I could read Jerry’s thoughts. “She doesn’t deserve that.”
So Dr. Williams wants me to make a list of things I would
like to see Jerry try to change.
Where do I start?
Intellectually I know this will never happen, but I will
comply. I promised the stake president.
Jerry has a deep-seated resentment of his father. His father
put him down. I don’t know if that’s the whole foundation of his problem, or if
he’s just innately mentally ill. He’s hyper-active, impulsive, compulsive,
obsessive, oppositional-defiant, manipulative. He’s a liar, a cheater,
emotionally unable to be intimate, unfaithful, insensitive...he has road rage,
he has anger, he has an inferiority complex.

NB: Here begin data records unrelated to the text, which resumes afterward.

(** More fuel than twice the text changes nothing. *)
Lemma scan_fuel n : forall s, (length s <= n)%nat ->
  (forall f1 f2, (2 * length s + 1 <= f1)%nat -> (2 * length s + 1 <= f2)%nat ->
     scan_value f1 s = scan_value f2 s :> option (json * text)) /\
  (forall f1 f2, (2 * length s + 2 <= f1)%nat -> (2 * length s + 2 <= f2)%nat ->
     scan_elements f1 s = scan_elements f2 s :> option (list json * text)) /\
  (forall f1 f2 (m : list (text * json)), (2 * length s + 2 <= f1)%nat -> (2 * length s + 2 <= f2)%nat ->
     scan_members f1 m s = scan_members f2 m s).
Proof.
  induction n as [|n IH]; intros s Hn.
  { assert (s = []) as -> by (destruct s; [done | cbn [length] in Hn; lia]).
    split; [|split]; [intros [|f1] [|f2] | intros [|[|f1]] [|[|f2]] | intros [|f1] [|f2] m]; cbn [length]; intros; by try lia. }
  assert (forall f1 f2, (2 * length s + 1 <= f1)%nat -> (2 * length s + 1 <= f2)%nat ->
    scan_value f1 s = scan_value f2 s :> option (json * text)) as Hv.
  { intros [|f1] [|f2] H1 H2; try lia. rewrite !scan_value_S. unfold value_step. pose proof (skip_ws_suffix s) as Hs.
    destruct (skip_ws s) as [|c u]; [done|]. assert (length u < length s)%nat by (apply suffix_lt_length; suffix_chain).
    destruct (IH u ltac:(lia)) as (_ & He & Hm). rewrite (He f1 f2), (Hm f1 f2) by lia. done. }
  split; [done|]. split.
  - intros [|f1] [|f2] H1 H2; try lia.
    rewrite !scan_elements_S. unfold elements_step. rewrite (Hv f1 f2) by lia.
    destruct (scan_value f2 s) as [[v t]|] eqn:Ev; [|done]. apply scan_suffix in Ev as [Ht _]. apply suffix_lt_length in Ht.
    pose proof (skip_ws_suffix t) as Hw. destruct (skip_ws t) as [|c u]; [done|].
    assert (length u < length t)%nat by (apply suffix_lt_length; suffix_chain).
    destruct (IH u ltac:(lia)) as (_ & He & _). by rewrite (He f1 f2) by lia.
  - intros [|f1] [|f2] m H1 H2; try lia. rewrite !scan_members_S. unfold members_step. pose proof (skip_ws_suffix s) as Hs.
    destruct (after [34%N] (skip_ws s)) as [u|] eqn:Eq; [|done]. apply after_suffix in Eq; [|done].
    assert (length u < length s)%nat by (apply suffix_lt_length; suffix_chain).
    destruct (scan_string u) as [[k t]|] eqn:Ek; [|done]. apply scan_string_suffix in Ek as [Ht%suffix_lt_length _].
    destruct (after [58%N] (skip_ws t)) as [w|] eqn:Ec; [|done]. apply after_suffix in Ec; [|done].
    assert (length w < length t)%nat by (apply suffix_lt_length; pose proof (skip_ws_suffix t); suffix_chain).
    destruct (IH w ltac:(lia)) as (Hvw & _). rewrite (Hvw f1 f2) by lia.
    destruct (scan_value f2 w) as [[v x]|] eqn:Ev; [|done]. apply scan_suffix in Ev as [Hx%suffix_lt_length _].
    pose proof (skip_ws_suffix x) as Hwx. destruct (skip_ws x) as [|c y]; [done|].
    assert (length y < length x)%nat by (apply suffix_lt_length; suffix_chain).
    destruct (IH y ltac:(lia)) as (_ & _ & Hm). by rewrite (Hm f1 f2) by lia.
Qed.
End values.

(** ** Round trip *)

Section roundtrip.
  Context {number : Type} `{JSNumber number}.
  Abbreviation json := (json number).

(** The texts of a value, without the order of its members. *)
Fixpoint unit16s (v : json) : Prop :=
  match v with
  | JString s => Forall unit16 s
  | JArray l => List.fold_right (fun v P => unit16s v /\ P) True l
  | JObject m => List.fold_right (fun '(k, v) P => Forall unit16 k /\ unit16s v /\ P) True m
  | _ => True
  end.

(** The first unit of a value's text. *)
Definition value_unit (c : N) : bool :=
  dec_digit c || (c =? 45)%N || (c =? 34)%N || (c =? 91)%N || (c =? 123)%N || (c =? 110)%N || (c =? 116)%N || (c =? 102)%N.

Lemma stringify_head v : exists c t, JSON_stringify v = c :: t /\ value_unit c = true.
Proof.
  destruct v as [|[]|n|s|l|m]; cbn [JSON_stringify]; try (eexists _, _; split; [reflexivity | reflexivity]).
  destruct (finite n) eqn:E; [|eexists _, _; split; [reflexivity | reflexivity]].
  destruct (scan_number_head _ _ _ (Number_text_literal n E)) as (c & t & -> & Hc). exists c, t. split; [done|].
  unfold value_unit. by destruct Hc as [-> | ->]; rewrite ?orb_true_r.
Qed.

Lemma skip_ws_value c t : value_unit c = true -> skip_ws (c :: t) = c :: t.
Proof.
  intros Hc. cbn. assert ((c =? 32)%N || (c =? 9)%N || (c =? 10)%N || (c =? 13)%N = false) as ->; [|done].
  repeat rewrite orb_false_iff. repeat split; apply N.eqb_neq; intros ->; discriminate.
Qed.

Lemma after_value c t p : value_unit c = true -> value_unit p = false -> after [p] (skip_ws (c :: t)) = None.
Proof. intros Hc Hp. rewrite skip_ws_value by done. cbn. rewrite (proj2 (N.eqb_neq p c)); [done | congruence]. Qed.

Lemma scan_scalar_number n r : finite n = true -> terminated r ->
  scan_scalar (Number_text n ++ r) = Some (JNumber (Number_parse (Number_text n)) : json, r).
Proof.
  intros Hn Hr. pose proof (Number_text_literal n Hn) as Hl. destruct (scan_number_head _ _ _ Hl) as (c & t & E & Hc).
  unfold scan_scalar. assert (forall d p, (d =? 45)%N = false -> dec_digit d = false -> after (d :: p) (Number_text n ++ r) = None) as Ha.
  { intros d p H1 H2. rewrite E. cbn [app after]. rewrite (proj2 (N.eqb_neq d c)); [done|]. intros ->. destruct Hc; congruence. }
  change (lit "null") with (110%N :: lit "ull"). change (lit "true") with (116%N :: lit "rue"). change (lit "false") with (102%N :: lit "alse").
  rewrite !Ha by done. by rewrite (scan_number_app _ _ _ _ Hl Hr).
Qed.

(** With enough fuel the scanner reads a value back from its text. *)
Definition reads (v : json) : Prop := forall r, terminated r ->
  exists f0, forall f, (f0 <= f)%nat -> scan_value f (JSON_stringify v ++ r) = Some (norm v, r).

Lemma reads_scalar v :
  (exists c t, JSON_stringify v = c :: t /\ (c =? 34)%N = false /\ (c =? 91)%N = false /\ (c =? 123)%N = false /\ value_unit c = true) ->
  (forall r, terminated r -> scan_scalar (JSON_stringify v ++ r) = Some (norm v, r)) -> reads v.
Proof.
  intros (c & t & Hv & H1 & H2 & H3 & Hc) Hs r Hr. exists 1%nat. intros [|f'] Hf; [lia|]. rewrite scan_value_S. unfold value_step.
  rewrite <- (Hs r Hr), Hv. cbn [app]. rewrite skip_ws_value by done. by rewrite H1, H2, H3.
Qed.

Lemma reads_elements l : l <> [] -> Forall reads l -> forall r,
  exists f0, forall f, (f0 <= f)%nat ->
    scan_elements f (commas (map JSON_stringify l) ++ 93%N :: r) = Some (map norm l, r).
Proof.
  intros Hne Hl r. induction Hl as [|v l Hv Hl IH]; [done|]. destruct l as [|w l].
  - destruct (Hv (93%N :: r) eq_refl) as [f0 Hf0]. exists (S f0). intros [|f] Hf; [lia|]. rewrite scan_elements_S. unfold elements_step.
    cbn [map commas]. by rewrite Hf0 by lia.
  - destruct (IH ltac:(done)) as [f1 Hf1].
    destruct (Hv (44%N :: commas (map JSON_stringify (w :: l)) ++ 93%N :: r) eq_refl) as [f0 Hf0].
    exists (S (max f0 f1)). intros [|f] Hf; [lia|]. rewrite scan_elements_S. unfold elements_step.
    change (map JSON_stringify (v :: w :: l)) with (JSON_stringify v :: map JSON_stringify (w :: l)).
    assert (forall x xs, xs <> [] -> commas (x :: xs) = x ++ 44%N :: commas xs) as Hc by (by intros x [|]).
    rewrite Hc, <- app_assoc by done. cbn [app]. rewrite Hf0 by lia. cbn [skip_ws N.eqb Pos.eqb orb]. by rewrite Hf1 by lia.
Qed.

Definition member_text (e : text * json) : text := let '(k, v) := e in quote k ++ 58%N :: JSON_stringify v.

Tonight he asked me what it is I want him to do. Can he
change all those ‘qualities’ above?
He sees himself as being a good person. He goes to work, he
earns a living, he works around the house, he takes out the trash, he does the
dishes, etc. The housework part is what he’s taken over because he does it better,
in his opinion. I don’t do it well enough, so he has to do it. So I gave up trying to please him. Let him do
it. He has to be in control. Fine with me. I’ve lost my identity anyway. He
might as well have mine, too.
He wants me to be grateful he’s doing it. I wish I could be
grateful. But even doing these things is a put down to me.
“Oh, thank you, honey, for doing this for me because I don’t
do it well enough. I love you. You’re my hero.” Seriously. That’s what he wants
me to do and say.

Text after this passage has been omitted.